Women with 'Constitutional Thinness' Have Bone Problems

New phenotype has bone density similar to anorexics but no hormonal or nutritional causalities

MONDAY, Nov. 19 (HealthDay News) -- Young adult women who fit the diagnostic criteria for constitutional thinness have a bone mineral density similar to that of young women with anorexia nervosa and significantly lower than that of normal weight women, researchers report in the December issue of the Journal of Clinical Endocrinology & Metabolism.

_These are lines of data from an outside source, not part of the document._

(** Moving a page onto one that is mapped and in the cache leaves the old entry of the target
    in the cache behind the new one; after the target is unmapped, it is still translated, to the
    physical page it had before the move. *)
Theorem remap_onto_mapped_leaves_stale {E : Type} `{!TlbEntry E} {phys_ok : Z → Prop} `{!TlbEntryLaws E phys_ok} k (t : FuncPageTable E) v w pa e :
  0 ≤ k < 63 → shape k t → aligned k v → aligned k w → in_width 64 w → v ≠ w → pTable t !! v = Some e →
  ∃ t1 t2 t3, map w pa (2 ^ k) Clobber t = Ok t1 ∧ remap v (2 ^ k) w t1 = Ok t2 ∧ unmap w (2 ^ k) t2 = Ok t3 ∧
    pTable t3 !! w = None ∧ (lookup w t3).1 = Some (newEntry (pid t) w pa false false).
Proof.
  intros Hk Hs Hv Hw Hwr Hne He. set (ew := newEntry (pid t) w pa false false). rewrite (map_one k Hk) by done. fold ew.
  set (t1 := updateCache w ew _). destruct (update_fields w ew (eraseCacheEntry w (with_pTable (<[w := ew]> (pTable t)) t))) as (G1 & _).
  destruct (erase_fields w (<[w := ew]> (pTable t)) t) as (F1 & _). fold t1 in G1. assert (shape k t1) as Hs1 by (apply shape_update, shape_erase; done).
  assert (∃ d0 d1, pTableCache t1 = (mkElement true w ew, d0, d1)) as (d0 & d1 & Hc1) by apply update_front.
  assert (pTable t1 = <[w := ew]> (pTable t)) as Ht1 by congruence. clearbody t1. assert (pTable t1 !! v = Some e) as He1 by (rewrite Ht1, lookup_insert_ne by done; done).
  destruct (start_moved w e) as (e' & He' & _). set (m := delete v (<[w := e]> (pTable t1))). set (m' := <[w := e']> m).
  set (t2 := updateCache w e' (with_pTable m' (eraseCacheEntry v (with_pTable m t1)))).
  assert (remap_page v w t1 = Ok t2) as Hrm.
  { unfold remap_page, at_. rewrite He1. rewrite (bool_decide_true (is_Some (Some e))) by eauto. cbn [assert_ mbind res_bind default from_option id]. fold m.
    destruct (erase_fields v m t1) as (K1 & _). rewrite K1. assert (m !! w = Some e) as -> by (unfold m; rewrite lookup_delete_ne by done; apply lookup_insert_eq).
    cbn [default from_option id]. rewrite He'. done. }
  assert (shape k t2) as Hs2 by (apply shape_update; destruct (shape_erase k v m t1 Hs1); done).
  destruct (erase_other v m t1 _ d0 d1 Hc1) as (x0 & x1 & Hc2); [apply hit_false; cbn; auto|].
  assert (pTableCache t2 = (mkElement true w e', mkElement true w ew, x0)) as Hc2' by (unfold t2, updateCache; cbn [pTableCache with_pTable]; rewrite Hc2; done).
  assert (pTable t2 = m') as Ht2 by (unfold t2; destruct (update_fields w e' (with_pTable m' (eraseCacheEntry v (with_pTable m t1)))) as (-> & _); done). clearbody t2.
  eexists t1, t2, _. split; [done|]. split; [by apply remap_one|]. split; [apply unmap_one; [done|done|done|rewrite Ht2; unfold m'; rewrite lookup_insert_eq; eauto]|].
  destruct (erase_fields w (delete w (pTable t2)) t2) as (K1 & K2 & K3 & _). split; [rewrite K1; apply lookup_delete_eq|].
  unfold lookup. assert (pageAlign (eraseCacheEntry w (with_pTable (delete w (pTable t2)) t2)) w = w) as ->.
  { unfold pageAlign. rewrite K3, (proj2 Hs2), bnot_ones by (done || lia). by apply page_of_aligned; [lia|]. }
  unfold eraseCacheEntry. cbn [pTableCache with_pTable]. rewrite Hc2'. cbn [with_cache pTableCache]. rewrite hit_self. change (hit w (invalidate _)) with false. cbn iota. rewrite hit_self. done.
Qed.

Lemma remap_onto_mapped_leaves_stale_witness :
  let t := mkTable (mkElement false 0 x86_empty, mkElement false 0 x86_empty, mkElement false 0 x86_empty) (2 ^ 12) (Z.ones 12) 1 {[0x5000 := x86_new 1 0x5000 0x1000 false false]} in
  ∃ t1 t2 t3, map 0x7000 0x2000 (2 ^ 12) Clobber t = Ok t1 ∧ remap 0x5000 (2 ^ 12) 0x7000 t1 = Ok t2 ∧ unmap 0x7000 (2 ^ 12) t2 = Ok t3 ∧
    pTable t3 !! 0x7000 = None ∧ (lookup 0x7000 t3).1 = Some (newEntry (pid t) 0x7000 0x2000 false false).
Proof.
  intros t. apply (remap_onto_mapped_leaves_stale (phys_ok := λ _, True) 12 t 0x5000 0x7000 0x2000 (x86_new 1 0x5000 0x1000 false false)); try done; try lia.
Defined.

(** ** Checkpoints *)

Lemma unserialize_fields {E : Type} `{!TlbEntry E} l (t : FuncPageTable E) :
  pTableCache (unserialize l t) = pTableCache t ∧ pageSize (unserialize l t) = pageSize t ∧ offsetMask (unserialize l t) = offsetMask t.
Proof. revert t. induction l as [|[va e] l IH]; intros t; [done|]. cbn. by rewrite !(proj1 (IH _)), !(proj1 (proj2 (IH _))), !(proj2 (proj2 (IH _))). Qed.

Lemma unserialize_table {E : Type} `{!TlbEntry E} l (t : FuncPageTable E) va : NoDup l.*1 →
  pTable (unserialize l t) !! va = match (list_to_map l : gmap Z E) !! va with Some e => Some e | None => pTable t !! va end.
Proof.
  revert t. induction l as [|[va' e] l IH]; intros t Hnd; [cbn; by rewrite lookup_empty|]. cbn in *. apply NoDup_cons in Hnd as [Hn Hnd]. rewrite IH by done. cbn.
  destruct (decide (va' = va)) as [->|Hne]; [|by rewrite !lookup_insert_ne].
  by rewrite !lookup_insert_eq, (not_elem_of_list_to_map_1 l va Hn).
Qed.

(** A page table restored from its checkpoint into a new table translates every address as
    the one that was saved. *)
Theorem pageTable_checkpoint_roundtrip {E : Type} `{!TlbEntry E} k (t t0 : FuncPageTable E) junk pd a :
  wf k t → newTable junk pd (2 ^ k) = Ok t0 → (translate a (unserialize (serialize t) t0)).1 = (translate a t).1.
Proof.
  intros Hw Hn. destruct (newTable_rel k junk pd (wf_k _ _ Hw)) as (t0' & Hn' & Hr). rewrite Hn in Hn'. injection Hn' as <-. destruct Hr as [Hw0 _ _].
  destruct (unserialize_fields (serialize t) t0) as (F1 & F2 & F3). set (t1 := unserialize (serialize t) t0) in *.
  assert (pTable t0 = ∅ ∧ ∃ e, pTableCache t0 = (mkElement false junk e, mkElement false junk e, mkElement false junk e)) as (Ht0 & e & Hc0).
  { unfold newTable in Hn. apply bind_ok in Hn as (l & _ & Hn). apply bind_ok in Hn as (? & _ & Hn). injection Hn as <-. split; [done|by eexists]. }
  assert (coherent t1) as Hc1 by (unfold coherent; rewrite F1, Hc0; done).
  assert (∀ va, pTable t1 !! va = pTable t !! va) as Htab.
  { intros va. unfold t1. rewrite unserialize_table by apply NoDup_fst_map_to_list. unfold serialize. rewrite list_to_map_to_list, Ht0, lookup_empty. by destruct (pTable t !! va). }
  destruct (lookup_correct a t (wf_cache _ _ Hw)) as (L1 & _ & _ & _ & L5). destruct (lookup_correct a t1 Hc1) as (K1 & _ & _ & _ & K5).
  assert (offsetMask t1 = offsetMask t) as Hom by (rewrite F3, (wf_mask _ _ Hw0), (wf_mask _ _ Hw); done).
  unfold translate. destruct (lookup a t) as [r t'], (lookup a t1) as [r1 t1']. cbn in *. subst. unfold pageOffset, pageAlign in *. rewrite L5, K5, Hom, Htab. done.
Qed.

Lemma pageTable_checkpoint_roundtrip_witness :
  ∃ t t0 : FuncPageTable AlphaEntry, (t ← newTable 77 5 (2 ^ 13); map 0x10000 0x40000 0x3000 0 t) = Ok t ∧ newTable 3 5 (2 ^ 13) = Ok t0 ∧
    (translate 0x12345 (unserialize (serialize t) t0)).1 = (translate 0x12345 t).1.
Proof.
  destruct (newTable_rel (E := AlphaEntry) 13 77 5 ltac:(lia)) as (t & Ht & Hr). destruct (newTable_rel (E := AlphaEntry) 13 3 5 ltac:(lia)) as (t0 & Ht0 & _).
  destruct (map_rel (phys_ok := λ p, 0 ≤ p < 2 ^ 43 ∧ p mod 2 ^ 13 = 0) 13 t (λ _, None) 0x10000 0x40000 0x3000 0 Hr) as (t' & Hm & Hr'); [region|region| |by right|].
  { intros p Hp Hin. split; [|exact Hp]. revert p Hp Hin. unfold aligned. intros p _. revert p. by_regions. }
  exists t', t0. split; [rewrite Ht; exact Hm|]. split; [exact Ht0|]. apply (pageTable_checkpoint_roundtrip 13 t' t0 3 5); [apply Hr'|exact Ht0].
Defined.

End PageTableProofs.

Bogdan Galusca, of CHU Saint Etienne, France, and colleagues assessed 25 women diagnosed as constitutionally thin, 44 women diagnosed as anorexic and 28 normal-weight controls, all 18 to 30 years old. Constitutionally thin subjects fit the World Health Organization classification of "severe underweight" with a body mass index between 12 and 16.5 kg/m2. They menstruated without hormone therapy.

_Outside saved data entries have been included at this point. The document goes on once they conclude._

(** The loop makes every level ready. *)
Lemma inode_loop_spec always l D i c :
  growing l (index c) D i (tree c) (nextIndex c) → (i < D ≤ 31)%nat → (∀ k, k ∈ l → k < index c) → 0 < index c < 2 ^ 62 →
  (always = true → ∀ v, (v < i)%nat → index c mod pw (S v) = 0) →
  ∃ c', inode_loop always i c = Ok c' ∧ growing l (index c) D 0 (tree c') (nextIndex c') ∧ frame c c'.
Proof.
  revert c. induction i as [|i IH]; intros c Hg Hi Hl Hr Ha; [exists c; split_and!; done|]. cbn [inode_loop].
  assert (∃ c1, (if always then new_inode (S i) c else m ← shl1 (S i); if index c mod m =? 0 then new_inode (S i) c else Ok c) = Ok c1 ∧
    growing l (index c) D i (tree c1) (nextIndex c1) ∧ frame c c1) as (c1 & -> & Hg1 & Hf1).
  { destruct always; [apply new_inode_spec; auto; lia|]. unfold shl1. rewrite (proj2 (Z.ltb_lt (Z.of_nat (S i)) 32)), (proj2 (Z.ltb_lt (Z.of_nat (S i)) 31)) by lia.
    cbn [mbind res_bind]. fold (pw (S i)). assert (pw (S i) ≤ 2 ^ 31) as Hpv by (unfold pw; apply Z.pow_le_mono_r; lia). pose proof (pw_pos (S i)).
    rewrite wrap_small by (unfold in_width; lia). destruct (Z.eqb_spec (index c mod pw (S i)) 0); [apply new_inode_spec; auto; lia|].
    exists c. split_and!; [done|by apply growing_skip|done]. }
  cbn [mbind res_bind]. pose proof (proj1 Hf1) as Hidx. destruct (IH c1) as (c2 & -> & Hg2 & Hf2); rewrite ?Hidx in *; auto with lia.
  exists c2. split_and!; [done|done|by eapply frame_trans].
Qed.

(** The tree is ready for the access at [index c]. *)
Definition next_ok (idx top : Z) (d : nat) (nI : list Z) : Prop := length nI = S d ∧ ∀ v, (v < d)%nat → nI !! S v = Some (top / pw (S v) + 1).

Definition ready (l : list Z) (D : nat) (c : StackDistCalc) : Prop :=
  tree_ok (λ _, l) (index c) (index c) D (tree c) ∧ next_ok (index c) (index c) D (nextIndex c) ∧ (D = 1%nat ∨ pw (D - 1) ≤ index c).

Lemma growing_ready l D c : growing l (index c) D 0 (tree c) (nextIndex c) → (1 ≤ D)%nat → 0 ≤ index c < pw D → (D = 1%nat ∨ pw (D - 1) ≤ index c) → ready l D c.
Proof.
  intros [H1 H2 H3 H4] HD Hi Hd. assert (∀ v, tops (index c) 0 v = index c) as Ht by (intros v; unfold tops; by rewrite decide_True by lia).
  split_and!; [split; try done; intros v j; specialize (H2 v j); by rewrite Ht in H2|split; [done|]; intros v Hv; rewrite H4, Ht by done; done|done].
Qed.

A high prevalence of women in the constitutionally thin group had low bone mass (44 percent) characterized by normal bone turnover, high OPG/RANKL ratio, small bone size, and selective bone structural impairment, primarily in weight-bearing skeletal regions. Women in the constitutionally thin group had higher percentages of fat mass than women in the anorexic group but similar bone mineral mass.

"The low bone mass and overall bone size reduction in constitutional thinness associated with normal hormonal parameters led us to hypothesize a genetic causality," the authors write."